### INFORMATION GIVEN
(* ===== verification/JobWire.v ===== *)
(** * JobWire: the Job part of crates/webcodex-core/src/runner_operation.rs and
    the execution validators of runner_protocol.rs it calls

    A Job operation is encoded into the V2 request envelope by the Server and
    decoded again wherever it is admitted.  The envelope is an optional-field bag,
    so decoding first checks that no field of another kind is present.  The JSON
    text of a validation plan is produced and read by serde_json, which is the
    interface [PlanJson] here. *)
From S2P Require Import Prelude RustStr RegistryState ValidationSteps InventoryCheck.

(** ** Validators *)

Definition RAW_SHELL_WIRE_MAX_BYTES : Z := 64 * 1024.
Definition PROCESS_EXECUTABLE_MAX_BYTES : Z := 1024.
Definition PROCESS_ARG_MAX_BYTES : Z := 8192.
Definition PROCESS_ARGV_MAX_BYTES : Z := 16000.
Definition PROCESS_STDIN_MAX_BYTES : Z := 64 * 1024.
Definition PROCESS_CWD_MAX_BYTES : Z := 1024.
Definition STRUCTURED_EXECUTION_TIMEOUT_MIN_SECS : Z := 1.
Definition STRUCTURED_EXECUTION_TIMEOUT_MAX_SECS : Z := 3600.
Definition SCRIPT_ARG_MAX_BYTES : Z := 8192.
Definition SCRIPT_ARGV_MAX_BYTES : Z := 16000.
Definition SCRIPT_STDIN_MAX_BYTES : Z := 64 * 1024.
Definition SCRIPT_CWD_MAX_BYTES : Z := 1024.
Definition SCRIPT_TIMEOUT_MAX_SECS : Z := STRUCTURED_EXECUTION_TIMEOUT_MAX_SECS.

Definition validate_raw_shell_wire_command (command : str) : result unit str :=
  bail? is_empty (trim command) with lit "command cannot be empty" ;;
  bail? Z.ltb RAW_SHELL_WIRE_MAX_BYTES (str_len command)
    with lit "command is too long for the Runner wire envelope; maximum is "
         ++ fmt_Z RAW_SHELL_WIRE_MAX_BYTES ++ lit " bytes" ;;
  bail? contains_char NUL command with lit "command cannot contain NUL bytes" ;;
  Ok tt.

(** [executable.rsplit(['/', '\\']).next()], lowercased. *)
Definition executable_basename (executable : str) : str :=
  to_ascii_lowercase (List.last (split_on (fun c => N.eqb c 47 || N.eqb c 92) executable) executable).

Fixpoint take_while {A : Type} (p : A -> bool) (l : list A) : list A :=
  match l with
  | x :: l' => if p x then x :: take_while p l' else []
  | [] => []
  end.

Definition sh_command_flag (arg : str) : bool :=
  let lower := to_ascii_lowercase arg in
  (lower ==? lit "-c")
  || (starts_with (lit "-") lower && negb (starts_with (lit "--") lower)
      && contains_char 99 (drop 1 lower)).

Definition process_uses_shell_command_mode (process : ShellProcessArgv) : bool :=
  let basename := executable_basename (executable process) in
  if one_of basename [lit "sh"; lit "sh.exe"; lit "bash"; lit "bash.exe"] then
    existsb sh_command_flag (take_while (fun arg => arg !=? lit "--") (args process))
  else if one_of basename [lit "powershell"; lit "powershell.exe"; lit "pwsh"; lit "pwsh.exe"] then
    existsb (fun arg => one_of (to_ascii_lowercase arg) [lit "-command"; lit "-c"]) (args process)
  else if one_of basename [lit "cmd"; lit "cmd.exe"] then
    existsb (fun arg => to_ascii_lowercase arg ==? lit "/c") (args process)
  else false.

(** The argument loop: the byte total, one boundary byte per argument. *)
Fixpoint check_args (max_bytes : Z) (index : nat) (total : Z) (args : list str) : result Z str :=
  match args with
  | [] => Ok total
  | arg :: rest =>
      bail? Z.ltb max_bytes (str_len arg)
        with lit "args[" ++ fmt_nat index ++ lit "] is too long; maximum is " ++ fmt_Z max_bytes
             ++ lit " bytes" ;;
      bail? contains_char NUL arg
        with lit "args[" ++ fmt_nat index ++ lit "] cannot contain NUL bytes" ;;
      check_args max_bytes (S index) (usize_sat_add (usize_sat_add total 1) (str_len arg)) rest
  end.

Definition validate_process_argv (process : ShellProcessArgv) : result unit str :=
  bail? is_empty (trim (executable process)) with lit "executable must not be empty" ;;
  bail? Z.ltb PROCESS_EXECUTABLE_MAX_BYTES (str_len (executable process))
    with lit "executable is too long; maximum is " ++ fmt_Z PROCESS_EXECUTABLE_MAX_BYTES ++ lit " bytes" ;;
  bail? contains_char NUL (executable process) with lit "executable cannot contain NUL bytes" ;;
  bail? Z.ltb PROCESS_ARG_MAX_COUNT (Z.of_nat (length (args process)))
    with lit "args may contain at most " ++ fmt_Z PROCESS_ARG_MAX_COUNT ++ lit " entries" ;;
  let? total := check_args PROCESS_ARG_MAX_BYTES 0 (str_len (executable process)) (args process) in
  bail? Z.ltb PROCESS_ARGV_MAX_BYTES total
    with lit "executable and args are too large; maximum total is " ++ fmt_Z PROCESS_ARGV_MAX_BYTES
         ++ lit " bytes" ;;
  bail? process_uses_shell_command_mode process
    with lit "run_process does not accept shell command modes; use run_shell for shell syntax" ;;
  Ok tt.

Definition check_bounded_text (name : str) (max_bytes : Z) (too_long : str) (value : option str)
  : result unit str :=
  match value with
  | None => Ok tt
  | Some text =>
      bail? Z.ltb max_bytes (str_len text)
        with name ++ too_long ++ lit "; maximum is " ++ fmt_Z max_bytes ++ lit " bytes" ;;
      bail? contains_char NUL text with name ++ lit " cannot contain NUL bytes" ;;
      Ok tt
  end.

Definition validate_script_request (payload : ShellScriptPayload) (stdin cwd : option str) (timeout_secs : Z)
  : result unit str :=
  bail? Z.ltb (str_len (script_text payload)) SCRIPT_MIN_BYTES
    with lit "script must contain at least 1 UTF-8 byte" ;;
  bail? Z.ltb SCRIPT_MAX_BYTES (str_len (script_text payload))
    with lit "script is too large; maximum is " ++ fmt_Z SCRIPT_MAX_BYTES ++ lit " bytes" ;;
  bail? contains_char NUL (script_text payload) with lit "script cannot contain NUL bytes" ;;
  bail? Z.ltb SCRIPT_ARG_MAX_COUNT (Z.of_nat (length (script_args payload)))
    with lit "args may contain at most " ++ fmt_Z SCRIPT_ARG_MAX_COUNT ++ lit " entries" ;;
  let? total := check_args SCRIPT_ARG_MAX_BYTES 0 0 (script_args payload) in
  bail? Z.ltb SCRIPT_ARGV_MAX_BYTES total
    with lit "script args are too large; maximum total is " ++ fmt_Z SCRIPT_ARGV_MAX_BYTES ++ lit " bytes" ;;
  check? check_bounded_text (lit "stdin") SCRIPT_STDIN_MAX_BYTES (lit " is too large") stdin ;;
  check? check_bounded_text (lit "cwd") SCRIPT_CWD_MAX_BYTES (lit " is too long") cwd ;;
  bail? Z.eqb timeout_secs 0 || Z.ltb SCRIPT_TIMEOUT_MAX_SECS timeout_secs
    with lit "timeout_secs must be between 1 and " ++ fmt_Z SCRIPT_TIMEOUT_MAX_SECS ;;
  Ok tt.

Definition invalid_text (max_bytes : Z) (value : option str) : bool :=
  is_some_and (fun text => Z.ltb max_bytes (str_len text) || contains_char NUL text) value.

Definition structured_timeout_ok (timeout_secs : Z) : bool :=
  Z.leb STRUCTURED_EXECUTION_TIMEOUT_MIN_SECS timeout_secs
  && Z.leb timeout_secs STRUCTURED_EXECUTION_TIMEOUT_MAX_SECS.

Definition STRUCTURED_TIMEOUT_MESSAGE : str :=
  lit "timeout_secs must be between " ++ fmt_Z STRUCTURED_EXECUTION_TIMEOUT_MIN_SECS ++ lit " and "
  ++ fmt_Z STRUCTURED_EXECUTION_TIMEOUT_MAX_SECS.

Definition validate_structured_job_common (cwd stdin : option str) (timeout_secs : Z) : result unit str :=
  bail? invalid_text PROCESS_STDIN_MAX_BYTES stdin with lit "stdin is invalid or oversized" ;;
  bail? invalid_text PROCESS_CWD_MAX_BYTES cwd with lit "cwd is invalid or oversized" ;;
  bail? negb (structured_timeout_ok timeout_secs) with STRUCTURED_TIMEOUT_MESSAGE ;;
  Ok tt.

Definition validate_validation_steps (steps : list ShellJobValidationStep) : result unit str :=
  bail? negb (Nat.leb 1 (length steps) && Nat.leb (length steps) 3)
        || existsb (fun s => negb (step_is_canonical s)) steps
        || negb (all_distinct (map step_name steps))
    with lit "invalid structured validation plan" ;;
  Ok tt.

Definition validate_job_context_coherence (cwd : option str) (context : ShellJobContext) : result unit str :=
  bail? ctx_cwd context !=? cwd with lit "job recovery context cwd does not match operation cwd" ;;
  bail? is_some (ctx_ssh_resource context) && is_none (workflow_session_id context)
    with lit "job recovery SSH resource requires Workflow Session" ;;
  Ok tt.

(** ** Job operations *)

Definition operation_job_id (op : RunnerJobOperation) : str :=
  match op with
  | StartShell o => jsh_job_id o
  | StartValidation o => jva_job_id o
  | StartProcess o | StartDetachedProcess o => jpr_job_id o
  | StartScript o => jsc_job_id o
  | Stop jid => jid
  end.

Definition operation_context (op : RunnerJobOperation) : option ShellJobContext :=
  match op with
  | StartShell o => Some (jsh_context o)
  | StartValidation o => Some (jva_context o)
  | StartProcess o | StartDetachedProcess o => Some (jpr_context o)
  | StartScript o => Some (jsc_context o)
  | Stop _ => None
  end.

Definition is_start (op : RunnerJobOperation) : bool := match op with Stop _ => false | _ => true end.
Definition is_detached_process (op : RunnerJobOperation) : bool :=
  match op with StartDetachedProcess _ => true | _ => false end.

Definition expected_structured_execution (op : RunnerJobOperation)
  : option ShellJobStructuredExecutionMetadata :=
  let metadata := operation_context op ≫= ctx_structured_execution in
  let identity := metadata ≫= validation_identity in
  let tool := metadata ≫= validation_tool in
  let assertion := metadata ≫= assertion_name in
  match op with
  | StartProcess o =>
      Some (mkStructured (lit "run_process") None None (Z.of_nat (length (args (jpr_process o))))
              (is_some (jpr_stdin o)) identity assertion tool)
  | StartDetachedProcess o =>
      Some (mkStructured (lit "run_detached_process") None None (Z.of_nat (length (args (jpr_process o))))
              (is_some (jpr_stdin o)) identity None tool)
  | StartScript o =>
      Some (mkStructured (lit "run_script") (Some (script_language (jsc_script o)))
              (Some (str_len (script_text (jsc_script o))))
              (Z.of_nat (length (script_args (jsc_script o)))) (is_some (jsc_stdin o)) identity assertion tool)
  | StartShell _ | StartValidation _ | Stop _ => None
  end.

Definition job_wire_kind (op : RunnerJobOperation) : str :=
  match op with
  | StartShell _ => lit "start_job"
  | StartValidation _ => lit "start_validation_job"
  | StartProcess _ => lit "start_process_job"
  | StartDetachedProcess _ => lit "start_detached_process_job"
  | StartScript _ => lit "start_script_job"
  | Stop _ => lit "stop_job"
  end.

(** ** Guards on the envelope *)

Definition ensure_no_file_fields (wire : RunnerRequest) : result unit str :=
  bail? is_some (req_path wire) || is_some (req_content wire) || is_some (req_max_bytes wire)
        || is_some (req_expected_sha256 wire) || is_some (req_expected_prefix wire)
        || is_some (req_start_line wire) || is_some (req_end_line wire) || req_create_dirs wire
    with req_kind wire ++ lit " contains incompatible file fields" ;;
  Ok tt.

(** The typed payloads of kinds other than process and script. *)
Definition has_gateway_payload (wire : RunnerRequest) : bool :=
  is_some (req_validation wire) || is_some (req_lsp wire) || is_some (req_persistent_shell wire)
  || is_some (req_mcp_gateway wire) || is_some (req_plugin_gateway wire) || is_some (req_coding_agent wire).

### WHAT THE TASK REQUIRES
Reproduce exactly the lines above from the line with "lower && negb" to the line with "let basename := executable_basename", including both, and add nothing.

### TASK RESULT
  || (starts_with (lit "-") lower && negb (starts_with (lit "--") lower)
      && contains_char 99 (drop 1 lower)).

Definition process_uses_shell_command_mode (process : ShellProcessArgv) : bool :=
  let basename := executable_basename (executable process) in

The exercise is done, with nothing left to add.